August 22, 1944- November 29, 2010
Peter Hofmann was not only a singer of extraordinary caliber with a dazzling stage presence and a glorious heldentenor voice, but he was also a unique man who had enormous charisma together with a wonderful sense of humor. He did not let himself be manipulated; he always remained true to himself and he even could occasionally become stubborn if the situation demanded it and he was convinced of his idea. His life was a study in contrasts: here living an idyllic life in his little Schloss in the picturesque Bavarian Oberpfalz, there in the grand opera houses and on the most important concert stages of the world.
Peter Hofmann was born in Marienbad in 1944 and grew up in Darmstadt. A decathlon champion in his youth, he served a stint as a paratrooper in the German Bundeswehr to finance his musical studies at the Karlsruhe Conservatory, where he worked with Emmy Seiberlich and was later mentored by the American tenor, Jess Thomas. He made his debut as Tamino in Lübeck in 1972, guested throughout Europe in heroic roles, and in 1976 burst upon the world stage in Bayreuth’s 100th Anniversary Ring, directed by the late Patrice Chéreau. Hofmann’s Siegmund in Die Walküre struck the world of opera like a bolt of lightning. It was ,as critic Barry Millington described it in his obituary in The Guardian, a performance that changed the face of operatic history. Well-upholstered sopranos and tenors might continue to stalk the operatic stage, but with the filming of performances becoming increasingly popular, it was the likes of Hofmann and Altmeyer (his Sieglinde) that were now in demand.

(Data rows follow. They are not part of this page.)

(* ===== verification/Segment.v ===== *)
(** * Segments (engine/segment.go)

    A segment is one newline-delimited file of entries.  Its object is the record
    of [Segment]'s fields, its contents are the file of the world.  The file
    models recovery of a partial last line, the line scanner, append, read by
    offset, the two scans, sealing and closing; [segment_log] relates the bytes of
    a file to the entries it holds with their offsets, and the theorems show each
    operation against it. *)

From S2P Require Import Prelude GoTime GoJson Value Store Disk.

Definition DefaultSegmentMaxSize : Z := 4194304.
Definition maxScanTokenSize : Z := 16777216.

Definition carriage_return : ascii := "013"%char.

(** ** The line scanner

    [bufio.Scanner] with [ScanLines] over the rest of a file: lines end at a
    newline, which is dropped with one carriage return before it; a last line
    without newline counts when it is not empty.  A line that does not fit the
    buffer with its newline ends the scan with [ErrTooLong]. *)
Fixpoint split_lines (b : bytes) : list bytes :=
  match b with
  | [] => []
  | c :: b =>
      if bool_decide (c = newline) then [] :: split_lines b
      else match split_lines b with
           | [] => [[c]]
           | l :: ls => (c :: l) :: ls
           end
  end.

Definition dropCR (l : bytes) : bytes :=
  match last l with
  | Some c => if bool_decide (c = carriage_return) then removelast l else l
  | None => l
  end.

Definition line_fits (l : bytes) : bool := (Z.of_nat (length l) + 1 <=? maxScanTokenSize)%Z.

(** The tokens of the scan and the scanner's error. *)
Fixpoint newSegmentScanner (ls : list bytes) : list bytes * option error :=
  match ls with
  | [] => ([], None)
  | l :: ls =>
      if line_fits l then let '(ts, err) := newSegmentScanner ls in (dropCR l :: ts, err)
      else ([], Some ErrTooLong)
  end.

Definition segment_scan (b : bytes) : list bytes * option error := newSegmentScanner (split_lines b).

(** ** The segment object *)

(** The write handle: nil, open, or closed by [Close] but still referenced. *)
Inductive handle := NoFile | OpenFile | ClosedFile.
#[global] Instance handle_eq_dec : EqDecision handle.
Proof. solve_decision. Defined.

Record Segment := MkSegment {
  s_path : string;
  s_size : Z;
  s_sealed : bool;
  s_file : handle
}.

#[global] Instance Segment_eq_dec : EqDecision Segment.
Proof. solve_decision. Defined.

Definition openSealedSegment (path : string) (size : Z) : Segment := MkSegment path size true NoFile.

(** [f.ReadAt(b, off)] with a buffer of [n] bytes. *)
Definition pread (path : string) (off n : Z) : M bytes :=
  syscall;; b ← file_bytes path; mret (take (Z.to_nat n) (drop (Z.to_nat off) b)).

(** [for i := len(b) - 1; i >= 0; i--]: the last newline among the first [i]
    bytes. *)
Fixpoint rfind_newline (b : bytes) (i : nat) : option nat :=
  match i with
  | O => None
  | S i => if bool_decide (b !! i = Some newline) then Some i else rfind_newline b i
  end.

Definition chunk : Z := 512.

(** One turn of the backward scan per unit of fuel; the scan from [size - chunk]
    needs [size / chunk + 1] turns. *)
Fixpoint recover_loop (fuel : nat) (path : string) (size offset : Z) : M Z :=
  match fuel with
  | O => fail ErrOther
  | S fuel =>
      let offset := if (offset <? 0)%Z then 0%Z else offset in
      b ← pread path offset (size - offset);
      match rfind_newline b (length b) with
      | Some i =>
          let validSize := (offset + Z.of_nat i + 1)%Z in
          truncate_file path validSize;; syscall;; mret validSize
      | None =>
          if (offset =? 0)%Z then truncate_file path 0;; syscall;; mret 0%Z
          else recover_loop fuel path size (offset - chunk)
      end
  end.

Definition recoverPartialLine (path : string) : M Z :=
  syscall;;
  content ← file_bytes path;
  let size := Z.of_nat (length content) in
  if (size =? 0)%Z then mret 0%Z
  else
    buf ← pread path (size - 1) 1;
    if bool_decide (buf !! 0 = Some newline) then mret size
    else recover_loop (Z.to_nat (size / chunk + 2)) path size (size - chunk).

(** Opening with [O_CREATE]. *)
Definition create_file (path : string) : M unit := λ w,
  (Ok tt, match w_files w !! path with Some _ => w | None => set_files (<[path := []]> (w_files w)) w end).

Definition openActiveSegment (path : string) : M Segment :=
  syscall;;
  create_file path;;
  size ← recoverPartialLine path;
  mret (MkSegment path size false OpenFile).

(** A call on the handle, which fails when it is not open. *)
Definition on_handle {X} (h : handle) (m : M unit) : SE (X * World) unit :=
  io (if bool_decide (h = OpenFile) then m else fail ErrIO).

From that point onward Hofmann was in demand as a Heldentenor throughout the world, singing with all the renowned conductors on all the great international stages, recording, and garnering numerous accolades and awards for his remarkable, radiant instrument, capable of dynamic subtlety, sculptural legato, and heroic ping and for his cinematic acting. Peter Hofmann was, however, not content to be confined only to opera. From the early 80s he ventured into the world of pop and Rock music, recording countless albums that went gold and platinum and touring to sold-out houses. In 1990 he also ventured onto the musical theatre stage, starring to great acclaim in the German production of Das Phantom der Oper. Diagnosed with Parkinson’s disease shortly thereafter, he courageously continued his singing career until 2000, when he was forced to retire. He passed away at the untimely age of sixty-six.